EXCERPTED DATA Block Start
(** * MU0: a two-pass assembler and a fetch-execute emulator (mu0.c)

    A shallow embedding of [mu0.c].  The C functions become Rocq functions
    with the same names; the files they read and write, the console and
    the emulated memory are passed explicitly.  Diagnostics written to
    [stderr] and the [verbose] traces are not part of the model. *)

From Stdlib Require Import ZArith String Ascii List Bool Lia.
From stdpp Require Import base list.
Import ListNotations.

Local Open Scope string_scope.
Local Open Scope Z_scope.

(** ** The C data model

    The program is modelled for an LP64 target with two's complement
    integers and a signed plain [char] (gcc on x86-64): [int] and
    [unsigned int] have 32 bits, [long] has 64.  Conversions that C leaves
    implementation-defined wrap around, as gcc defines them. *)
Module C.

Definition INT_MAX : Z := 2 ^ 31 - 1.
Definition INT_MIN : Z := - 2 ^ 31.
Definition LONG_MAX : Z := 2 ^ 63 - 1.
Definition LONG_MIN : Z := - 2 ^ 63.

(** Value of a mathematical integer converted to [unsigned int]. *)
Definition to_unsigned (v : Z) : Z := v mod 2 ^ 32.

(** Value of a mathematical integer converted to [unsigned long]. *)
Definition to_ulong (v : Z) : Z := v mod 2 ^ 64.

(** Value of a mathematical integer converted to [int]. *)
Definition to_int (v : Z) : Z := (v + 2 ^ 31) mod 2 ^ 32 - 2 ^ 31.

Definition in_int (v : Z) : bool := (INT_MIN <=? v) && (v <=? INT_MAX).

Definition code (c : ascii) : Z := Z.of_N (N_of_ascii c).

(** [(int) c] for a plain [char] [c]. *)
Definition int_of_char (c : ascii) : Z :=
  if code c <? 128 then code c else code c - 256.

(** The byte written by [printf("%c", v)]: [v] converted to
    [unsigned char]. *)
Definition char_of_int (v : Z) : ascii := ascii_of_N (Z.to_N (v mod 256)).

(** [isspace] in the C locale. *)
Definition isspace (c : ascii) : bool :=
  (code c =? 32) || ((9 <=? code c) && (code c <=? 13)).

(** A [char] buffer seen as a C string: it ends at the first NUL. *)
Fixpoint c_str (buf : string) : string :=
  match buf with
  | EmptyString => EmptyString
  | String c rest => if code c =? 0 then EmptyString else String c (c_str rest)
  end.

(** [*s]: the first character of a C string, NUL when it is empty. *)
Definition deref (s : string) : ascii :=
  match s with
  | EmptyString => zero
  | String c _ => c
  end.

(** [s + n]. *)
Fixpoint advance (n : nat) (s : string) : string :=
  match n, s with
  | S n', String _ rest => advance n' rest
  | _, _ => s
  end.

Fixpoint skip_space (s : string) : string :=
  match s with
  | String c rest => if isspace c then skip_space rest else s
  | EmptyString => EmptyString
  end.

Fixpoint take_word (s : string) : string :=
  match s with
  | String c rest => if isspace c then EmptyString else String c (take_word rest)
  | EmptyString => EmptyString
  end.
EXCERPTED DATA Block End
Scan the data for the string "converted" and copy each line in which it occurs.

(** Value of a mathematical integer converted to [unsigned int]. *)
(** Value of a mathematical integer converted to [unsigned long]. *)
(** Value of a mathematical integer converted to [int]. *)
(** The byte written by [printf("%c", v)]: [v] converted to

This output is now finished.